Modest V E, Butterworth J F
Department of Anesthesia, Bowman Gray School of Medicine of Wake Forest University, Winston-Salem, NC 27157-1009, USA.
Chest. 1995 Nov;108(5):1373-9. doi: 10.1378/chest.108.5.1373.

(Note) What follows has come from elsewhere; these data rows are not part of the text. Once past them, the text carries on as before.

Lemma extract_audio_outcome_witness :
  commands_run
    (fst (extract_audio (FL := B64.binary64) sample_tools (lit "in/clip.mp4")
            (lit "out/clip.mp3") (lit "mp3") (lit "192k")))
  = [ffprobe_cmd (lit "in/clip.mp4");
     ffmpeg_cmd (lit "in/clip.mp4") (lit "out/clip.mp3") (lit "mp3") (lit "192k")]
  /\ printed
       (fst (extract_audio (FL := B64.binary64) tools_failing_transcode
               (lit "in/clip.mp4") (lit "out/clip.mp3") (lit "mp3") (lit "192k")))
     <> [].
Proof.
  split.
  - refine (proj1 (proj2 (extract_audio_outcome (FL := B64.binary64) sample_tools
                            (lit "in/clip.mp4") (lit "out/clip.mp3") (lit "mp3")
                            (lit "192k") true _))).
    vm_compute. reflexivity.
  - destruct (extract_audio_outcome (FL := B64.binary64) tools_failing_transcode
                (lit "in/clip.mp4") (lit "out/clip.mp3") (lit "mp3") (lit "192k")
                false) as [(_ & [Hp|Hp])|(_ & _ & Hp)].
    + vm_compute. reflexivity.
    + rewrite Hp. discriminate.
    + vm_compute in Hp. discriminate Hp.
    + rewrite Hp. discriminate.
Defined.

Lemma unparseable_duration_escapes_witness :
  snd (extract_audio (FL := B64.binary64) tools_without_duration (lit "in/clip.mp4")
         (lit "out/clip.mp3") (lit "mp3") (lit "192k"))
  = Raise ValueError.
Proof.
  refine (proj1 (proj2 (unparseable_duration_escapes (FL := B64.binary64)
                          tools_without_duration (lit "in/clip.mp4")
                          (lit "out/clip.mp3") (lit "mp3") (lit "192k") _ _))).
  - reflexivity.
  - vm_compute. reflexivity.
Defined.


End VideoMoreExamples.

Section StatusLines.
Import Py VideoToAudio.

Abbreviation marker := (lit "time=").

Lemma contains_unfold (sub s : str) :
  contains sub s
  = startswith sub s || match s with [] => false | _ :: t => contains sub t end.
Proof. destruct s; reflexivity. Qed.

Lemma contains_app (sub pre t : str) : contains sub (pre ++ sub ++ t) = true.
Proof.
  induction pre as [|a pre IH]; rewrite contains_unfold.
  - cbn [app]. rewrite (proj2 (startswith_spec sub (sub ++ t))); [reflexivity|].
    exists t. reflexivity.
  - cbn [app]. rewrite IH. apply orb_true_r.
Qed.

Lemma contains_char_notin (c : ascii) (s : str) :
  ~ In c s -> contains [c] s = false.
Proof.
  induction s as [|a s IH]; intros Hn; [reflexivity|].
  rewrite contains_unfold. cbn [startswith].
  rewrite (ascii_eqb_neq c a) by (intros ->; apply Hn; left; reflexivity).
  cbn [andb orb]. apply IH. intros Hin. apply Hn. right. exact Hin.
Qed.

Lemma split_on_cons (sep cur : str) (a : ascii) (t : str) :
  split_on sep 0 cur (a :: t)
  = if startswith sep (a :: t)
    then cur :: split_on sep (Nat.pred (List.length sep)) [] t
    else split_on sep 0 (cur ++ [a]) t.
Proof. reflexivity. Qed.

Lemma split_on_skip (sep x cur s : str) :
  split_on sep (List.length x) cur (x ++ s) = split_on sep 0 cur s.
Proof.
  induction x as [|a x IH]; [destruct s; reflexivity|].
  cbn [app List.length split_on]. exact IH.
Qed.

(** At an occurrence of the separator the piece collected so far is closed. *)
Lemma split_on_at (c : ascii) (sep' cur s : str) :
  split_on (c :: sep') 0 cur ((c :: sep') ++ s)
  = cur :: split_on (c :: sep') 0 [] s.
Proof.
  cbn [app]. rewrite split_on_cons.
  rewrite (proj2 (startswith_spec (c :: sep') (c :: sep' ++ s)))
    by (exists s; reflexivity).
  cbn [List.length Nat.pred]. rewrite split_on_skip. reflexivity.
Qed.

(** The first piece starts with what was collected so far. *)
Lemma split_on_head (sep : str) (s : str) (skip : nat) (cur : str) :
  exists y l, split_on sep skip cur s = (cur ++ y) :: l.
Proof.
  revert skip cur. induction s as [|a s IH]; intros skip cur.
  - exists [], []. cbn. rewrite List.app_nil_r. reflexivity.
  - destruct skip as [|k].
    + rewrite split_on_cons. destruct (startswith sep (a :: s)).
      * exists [], (split_on sep (Nat.pred (List.length sep)) [] s).
        rewrite List.app_nil_r. reflexivity.
      * destruct (IH 0%nat (cur ++ [a])) as (y & l & ->).
        exists (a :: y), l. rewrite <- app_assoc. reflexivity.
    + cbn [split_on]. apply IH.
Qed.

Ltac split_conjuncts H :=
  repeat (let H' := fresh "Hc" in
          apply andb_prop in H; destruct H as [H' H]).

(** No occurrence of the marker starts before another one and runs into
    it: no end of [time=] is a beginning of it. *)
Lemma marker_no_overlap (x r : str) :
  x <> [] -> startswith marker (x ++ marker ++ r) = true ->
  startswith marker x = true.
Proof.
  intros Hx H.
  destruct x as [|a [|b [|c [|d [|e x]]]]]; [contradiction| | | | |];
    cbn in H |- *; try exact H; split_conjuncts H; discriminate.
Qed.

(** Nor does an occurrence of the marker run over white space. *)
Lemma marker_before_space (x r : str) (w : ascii) :
  isspace w = true -> startswith marker (x ++ w :: r) = true ->
  startswith marker x = true.
Proof.
  intros Hw H.
  destruct x as [|a [|b [|c [|d [|e x]]]]];
    cbn [startswith app lit list_ascii_of_string] in H |- *; try exact H;
    split_conjuncts H;
    repeat match goal with
           | Hc : ascii_eqb _ w = true |- _ =>
               apply ascii_eqb_eq in Hc; subst w; vm_compute in Hw; discriminate Hw
           end.
Qed.
(** * Vehicle Supervisor (src/Supervisors/Vehicle/Task.cpp)

    A shallow embedding of the DUNE vehicle supervisor task: the
    [VehicleState] it owns, its message handlers ([consume] overloads), the
    periodic [task] and the helpers they share ([changeMode], [reset],
    [entityError], ...), followed by the properties of the operating-mode
    state machine.

    Conventions of the embedding.
    - Unsigned integers ([uint8_t], [uint16_t], [uint32_t]) are [Z] values;
      the wrap-around of the arithmetic the task performs on them is written
      out where it can occur.
    - [double] quantities (clock readings, timestamps, the calibration time)
      are exact rationals [Q] and arithmetic on them is exact.  The
      single-precision [m_switch_time] holds rationals as well; a clock
      reading stored in it is rounded to single precision first
      ([float_of_double]).
    - A handler is an action on the task: it maps the task to the new task
      and the list of messages it dispatched on the bus, in order.  Log
      output ([err], [war], [inf], [debug], [trace]) is not represented.
    - The clock is an input of every handler invocation: all readings of
      [Clock::get()] (resp. [Clock::getSinceEpoch()]) made while one handler
      runs return the same value. *)

From Stdlib Require Import ZArith QArith Bool List String Ascii Lia.
Import ListNotations.

Local Open Scope string_scope.
Local Open Scope list_scope.
Local Open Scope Z_scope.

(** ** Clock values *)

(** Rounding of the positive rational [n / d] to the nearest number with
    [prec] significant bits, ties to the even significand; [emin] is the
    exponent of the smallest positive number of the format.  [e] is the
    exponent of the leading bit of [n / d] and [k] that of the last bit
    kept. *)
Definition round_pos (prec emin : Z) (n d : positive) : Q :=
  let e0 := Z.log2 (Zpos n) - Z.log2 (Zpos d) in
  let above :=
    if 0 <=? e0 then Zpos d * 2 ^ e0 <=? Zpos n
    else Zpos d <=? Zpos n * 2 ^ (- e0) in
  let e := if above then e0 else e0 - 1 in
  let k := Z.max (e - prec + 1) emin in
  let N := if 0 <=? k then Zpos n else Zpos n * 2 ^ (- k) in
  let D := if 0 <=? k then Zpos d * 2 ^ k else Zpos d in
  let q := N / D in
  let r := N mod D in
  let m := if 2 * r <? D then q
           else if D <? 2 * r then q + 1
           else if Z.even q then q else q + 1 in
  if 0 <=? k then inject_Z (m * 2 ^ k)
  else Qred (Qmake m (Z.to_pos (2 ^ (- k)))).

(** The conversion of a [double] to [float] (IEEE 754 binary32: 24
    significant bits, smallest positive number 2^-149; rounding to nearest,
    the default mode), as the assignment of [Clock::get()] to
    [m_switch_time] performs it.  Far enough beyond the largest [float] the
    conversion gives an infinity, which [Q] does not hold: the function is
    meant for the arguments of [in_float_range]. *)
Definition float_of_double (x : Q) : Q :=
  match Qnum x with
  | Z0 => 0
  | Zpos n => round_pos 24 (-149) n (Qden x)
  | Zneg n => - round_pos 24 (-149) n (Qden x)
  end.

Arguments float_of_double : simpl never.

(** The largest [float], (2^24 - 1) * 2^104. *)
Definition float_max : Q := inject_Z ((2 ^ 24 - 1) * 2 ^ 104).

(** [x] lies between the smallest and the largest [float]: its conversion
    is finite. *)
Definition in_float_range (x : Q) : Prop :=
  (- float_max <= x)%Q /\ (x <= float_max)%Q.

Definition Qltb (x y : Q) : bool := negb (Qle_bool y x).

(** ** IMC enumerations *)

(** [IMC::VehicleState::OperationModeEnum], in the order of [c_state_desc]. *)
Inductive OperationModeEnum : Set :=
| VS_SERVICE | VS_CALIBRATION | VS_ERROR | VS_MANEUVER | VS_EXTERNAL.

Definition OperationModeEnum_eqb (a b : OperationModeEnum) : bool :=
  match a, b with
  | VS_SERVICE, VS_SERVICE | VS_CALIBRATION, VS_CALIBRATION
  | VS_ERROR, VS_ERROR | VS_MANEUVER, VS_MANEUVER
  | VS_EXTERNAL, VS_EXTERNAL => true
  | _, _ => false
  end.

(** [IMC::VehicleCommand::TypeEnum]. *)
Inductive TypeEnum : Set := VC_REQUEST | VC_SUCCESS | VC_IN_PROGRESS | VC_FAILURE.

(** [IMC::VehicleCommand::CommandEnum]: the three commands that
    [c_cmd_desc] describes.  Another value of the [uint8_t] field is not
    represented: on a request it makes the handler read [c_cmd_desc] out of
    bounds, which the language leaves undefined. *)
Inductive CommandEnum : Set :=
| VC_EXEC_MANEUVER | VC_STOP_MANEUVER | VC_CALIBRATE.

(** [IMC::ControlLoops::EnableEnum]. *)
Inductive EnableEnum : Set := CL_DISABLE | CL_ENABLE.

(** [IMC::ManeuverControlState::StateEnum]; [MCS_OTHER] stands for a value
    that none of the cases of the handler's [switch] names. *)
Inductive StateEnum : Set :=
| MCS_EXECUTING | MCS_DONE | MCS_ERROR | MCS_OTHER (raw : Z).

(** [IMC::PlanControl] type and operation. *)
Inductive PCTypeEnum : Set := PC_REQUEST | PC_SUCCESS | PC_FAILURE | PC_IN_PROGRESS.
Inductive PCOpEnum : Set := PC_START | PC_STOP | PC_LOAD | PC_GET.

(** ** Messages *)

(** [IMC::VehicleState]. *)
Record VehicleState : Type := mkVehicleState {
  op_mode : OperationModeEnum;
  error_count : Z;          (* uint8_t *)
  error_ents : string;
  maneuver_type : Z;        (* uint16_t *)
  maneuver_stime : Q;       (* fp64_t *)
  maneuver_eta : Z;         (* uint16_t *)
  control_loops : Z;        (* uint32_t *)
  flags : Z;                (* uint8_t *)
  last_error : string;
  last_error_time : Q       (* fp64_t *)
}.

(** A maneuver message carried inline by a [VehicleCommand]: what the
    supervisor reads of it is its name ([getName]) and its id ([getId]). *)
Record Maneuver : Type := mkManeuver {
  man_name : string;
  man_id : Z                (* uint16_t *)
}.

(** [IMC::VehicleCommand] as received; [vc_maneuver = None] is the null
    inline message. *)
Record VehicleCommand : Type := mkVehicleCommand {
  vc_source : Z;
  vc_source_entity : Z;
  vc_type : TypeEnum;
  vc_request_id : Z;
  vc_command : CommandEnum;
  vc_maneuver : option Maneuver
}.

(** [IMC::VehicleCommand] as sent by [answer] (the member [m_vc_reply]). *)
Record Reply : Type := mkReply {
  r_destination : Z;
  r_destination_entity : Z;
  r_type : TypeEnum;
  r_command : CommandEnum;
  r_request_id : Z;
  r_info : string
}.

Record ControlLoops : Type := mkControlLoops {
  cl_enable : EnableEnum;
  cl_mask : Z               (* uint32_t *)
}.

Record EntityMonitoringState : Type := mkEntityMonitoringState {
  ems_ccount : Z;           (* uint8_t *)
  ems_cnames : string;
  ems_ecount : Z;           (* uint8_t *)
  ems_enames : string;
  ems_last_error : string;
  ems_last_error_time : Q
}.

Epinephrine and other beta-adrenergic receptor (beta AR) agonists are often administered during cardiopulmonary resuscitation, a time when acid-base abnormalities and arrhythmias also commonly occur. We tested whether beta 2AR binding is influenced by pH or the antiarrhythmic drug lidocaine, and whether pH might influence the interaction of lidocaine with beta 2ARs. With institutional review board approval and informed consent, 32 venous blood samples were obtained from volunteers. Lymphocytes (which bear beta 2ARs similar to those found in heart) were isolated by density gradient centrifugation. Specific binding of the beta AR ligand 3H-dihydroalprenolol (3H-DHA) was determined with lidocaine concentrations ranging from 10(-6) to 10(-2) mol/L (n = 18 experiments), and with and without lidocaine (n = 10 experiments), 100 mumol/L, and with and without QX314 (a permanently charged lidocaine derivative), 1 mmol/L (n = 4 experiments). Data are presented as percent of control-specific binding measured at a pH of 7.4. Statistical analysis consisted of Spearman's rank-test. 3H-DHA-specific binding increased (p < .001) with pH. Thus, alkaline conditions favored binding of 3H-DHA to the receptor. Lidocaine inhibited 3H-DHA binding to beta 2ARs in a concentration-dependent manner. The concentration that inhibited specific binding of 3H-DHA by 50% was 3.1 x 10(-4) mol/L (95% confidence limits, 1.3 x 10(-4) to 7.5 x 10(-4) mol/L). Lidocaine potency at inhibiting beta 2AR binding also increased with increasing pH; thus, there was limited benefit (in terms of increasing binding to beta 2ARs) to increasing pH when lidocaine was present. QX314, despite being present in a 10-fold greater concentration than lidocaine, had no effect on 3H-DHA binding at any tested pH. The affinity of beta 2 ARs for both 3H-DHA and lidocaine increased with pH. Thus, the response to beta 2AR agonists (when no lidocaine is present) might be expected to be greater with normal or alkalotic pH than under acidotic conditions, supporting the correction of metabolic acidosis to achieve optimal effects from beta 2AR agonists during resuscitation.
肾上腺素和其他β-肾上腺素能受体(βAR)激动剂常在心肺复苏期间使用,而此时酸碱异常和心律失常也很常见。我们测试了β2AR结合是否受pH值或抗心律失常药物利多卡因的影响,以及pH值是否可能影响利多卡因与β2AR的相互作用。经机构审查委员会批准并获得知情同意后,从志愿者身上采集了32份静脉血样本。通过密度梯度离心分离淋巴细胞(其携带的β2AR与心脏中发现的相似)。在利多卡因浓度范围为10^(-6)至10^(-2) mol/L(n = 18次实验)、有或无100 μmol/L利多卡因(n = 10次实验)以及有或无QX314(一种带永久电荷的利多卡因衍生物)1 mmol/L(n = 4次实验)的情况下,测定βAR配体3H-二氢阿普洛尔(3H-DHA)的特异性结合。数据以在pH 7.4时测得的对照特异性结合百分比表示。统计分析采用Spearman秩检验。3H-DHA特异性结合随pH值升高而增加(p <.001)。因此,碱性条件有利于3H-DHA与受体结合。利多卡因以浓度依赖性方式抑制3H-DHA与β2AR的结合。抑制3H-DHA特异性结合50%的浓度为3.1×10^(-4) mol/L(95%置信限,1.3×10^(-4)至7.5×10^(-4) mol/L)。利多卡因抑制β2AR结合的效力也随pH值升高而增加;因此,当存在利多卡因时,提高pH值(就增加与β2AR的结合而言)的益处有限。尽管QX314的浓度比利多卡因高10倍,但在任何测试的pH值下对3H-DHA结合均无影响。β2AR对3H-DHA和利多卡因的亲和力均随pH值升高而增加。因此,在无利多卡因时,预计正常或碱中毒pH值下对β2AR激动剂的反应比对酸中毒条件下更大,这支持在复苏期间纠正代谢性酸中毒以从β2AR激动剂获得最佳效果。